As we've noted, a key component of WorldNetDaily's plans to cover Hillary Clinton's presidential campaign is to relive its '90s coverage of (Bill) Clinton scandals, however false and misguided that original reporting was.
A Jan. 17 WND article by Chelsea Schilling goes on a deep dive into one of these pseudo-scandals, claiming that "Women in Clinton’s past were targeted by the IRS and reportedly found themselves on death lists":
As WND reported back in 1999, during Linda Tripp’s two-day deposition with attorneys from Judicial Watch on Filegate issues, she mentioned a “list” that was given to her mysteriously.
While she believed the list was left at her workstation in the White House counsel’s office by her former friend Monica Lewinsky, the list originated with former WND investigative reporter David Bresnahan.
Known around the Internet as “the Body Count,” the list was a collection of names of people associated with Clinton administration scandals who died mysterious and often violent deaths. Bresnahan broke the story of the list during the summer of 1997 while researching his book, “Cover Up: The Art and Science of Political Deception.”
“I started looking into all the various deaths of people that were involved in various Clinton scandals,” Bresnahan said in 1999. “I started to investigate the entire picture instead of just one focused event.”
clintonsBresnahan’s list was the same list given to Tripp, as well as the head of the FBI and Independent Counsel Kenneth Starr to name a few.
“It was common discussion on radio talk shows,” Bresnahan said. “Every student of the Clinton scandals would run into the list.”
The list spread on the Internet and received extensive coverage on talk radio.
Bresnahan was able to construct such a lengthy list because he investigated all of the scandals surrounding Clinton.
“Nobody out there was putting it all together,” he said. “If you look at one scandal, you’ll find one dead guy. When you investigate all Clinton scandals, you find similarities, you find common tactics, you find common actions and you find dead people.”

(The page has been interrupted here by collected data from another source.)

Section KubeConfig.

(** [clientcmd.ClientConfig] and [rest.Config] are library types of which
    the sources only pass values on. *)
Context {clientcmd_ClientConfig rest_Config : Type}.

(** [clientcmd.NewClientConfigFromBytes] and the method [ClientConfig]. *)
Variable NewClientConfigFromBytes : string → clientcmd_ClientConfig + error.
Variable ClientConfig : clientcmd_ClientConfig → rest_Config + error.

(** [func getKubeConfig(secret corev1.Secret)]: the pair it returns, the
    pointer to a [rest.Config] ([None] is nil) and the error. *)
Definition getKubeConfig (secret : Secret) : option rest_Config * option error :=
  match Data secret !! "value" with
  | Some value =>
    match NewClientConfigFromBytes value with
    | inl clientConfig =>
      match ClientConfig clientConfig with
      | inl restConfig => (Some restConfig, None)
      | inr _ => (None, Some (NewBadRequest "getClientConfig Error"))
      end
    | inr _ => (None, Some (NewBadRequest "getClientConfig Error"))
    end
  | None => (None, Some (NewBadRequest "getClientConfig Error"))
  end.

End KubeConfig.

(** [func createClusterRole(name string, targetGroup []string, verbList
    []string)]: the cluster role it returns a pointer to. *)
Definition createClusterRole (name : string) (targetGroup verbList : list string)
    : rbacv1_ClusterRole :=
  mkClusterRole (metaNamed name)
    [ mkPolicyRule targetGroup [rbacv1_ResourceAll] [] verbList;
      mkPolicyRule ["apiregistration.k8s.io"] [rbacv1_ResourceAll] [] ["get"; "list"; "watch"] ].

(** The slice [targetGroup] of [DeployRolebinding]. *)
Definition targetGroup : list string :=
  [""; "apps"; "autoscaling"; "batch"; "extensions"; "policy"; "networking.k8s.io";
   "snapshot.storage.k8s.io"; "storage.k8s.io"; "apiextensions.k8s.io"; "metrics.k8s.io"].

(** The binding [clusterAdminCRB] that [DeployRolebinding] builds for the
    owner recorded on the tracking resource. *)
Definition clusterAdminCRB (clm : ClusterManager) : rbacv1_ClusterRoleBinding :=
  let owner := mapGet (Annotations (ObjectMeta clm)) AnnotationKeyOwner in
  mkClusterRoleBinding (metaNamed ("cluster-owner-crb-" +:+ owner))
    (mkRoleRef rbacv1_GroupName "ClusterRole" "cluster-admin")
    [mkSubject rbacv1_UserKind rbacv1_GroupName owner ""].

(** The slice [crList] of [DeployRolebinding]. *)
Definition crList : list rbacv1_ClusterRole :=
  [ createClusterRole "developer" targetGroup [rbacv1_VerbAll];
    createClusterRole "guest" targetGroup ["get"; "list"; "watch"] ].

(** The loop of [DeployRolebinding] over [crList]: the error with which the
    function returns from inside the loop, [None] when the loop runs to its
    end. *)
Fixpoint deployClusterRoles (RE : RemoteEnv) (remoteClientset : Clientset)
    (crList : list rbacv1_ClusterRole) : MS (option error) :=
  match crList with
  | [] => retS None
  | targetCr :: rest =>
    let+ err := ClusterRoles_Get RE remoteClientset (Name (clusterRole_ObjectMeta targetCr)) in
    let+ stop :=
      match err with
      | Some e =>
        if IsNotFound e then ClusterRoles_Create RE remoteClientset targetCr
        else retS (Some e)
      | None => retS None
      end in
    match stop with
    | Some e => retS (Some e)
    | None => deployClusterRoles RE remoteClientset rest
    end
  end.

Schilling makes sure to ignore the fact that Bresnahan's "Clinton body count" has been utterly discredited. As Snopes points out, the goal of the list was to play word games by portraying the deaths as somehow directly implicating a Clinton in causing it -- which there is no evidence: "The longer the list, the more impressive it looks and the less likely anyone is to challenge it. By the time readers get to the bottom of the list, they'll be too weary to wonder what could possibly be relevant about the death of people such as Bill Clinton's mother's chiropractor."
As Snopes, explains, "Any unexplained death can automatically be attributed to President Clinton by inventing a connection between him and the victim." For instance, one person on the list, former White House intern Mary Mahoney, was killed during the 1997 robbery of a Starbucks where she worked, along with two co-workers.Deaths by natural causes have also been thrown onto the list. Sn opes concludes:
One final question to ask yourself before falling for any Clinton Body Count list: If the Chief Executive was having people bumped off left, right, and center, why aren't Monica Lewinsky and Linda Tripp on this list? At the time of Mary Mahoney's death — a death this list hints was ordered by Clinton — neither Tripp nor Lewinsky were the high-profile household names they now are; they were complete unknowns. It would be another six months before information about them would explode into the news. If the President were in the habit of having those dangerous to his presidency put in the ground, why didn't he order these deaths?
But then, Schilling's job isn't to do actual reporting (something at which she fails miserably); her job is to write what WND wants told and not to dig too deep into it. That's how she stays employed at WND.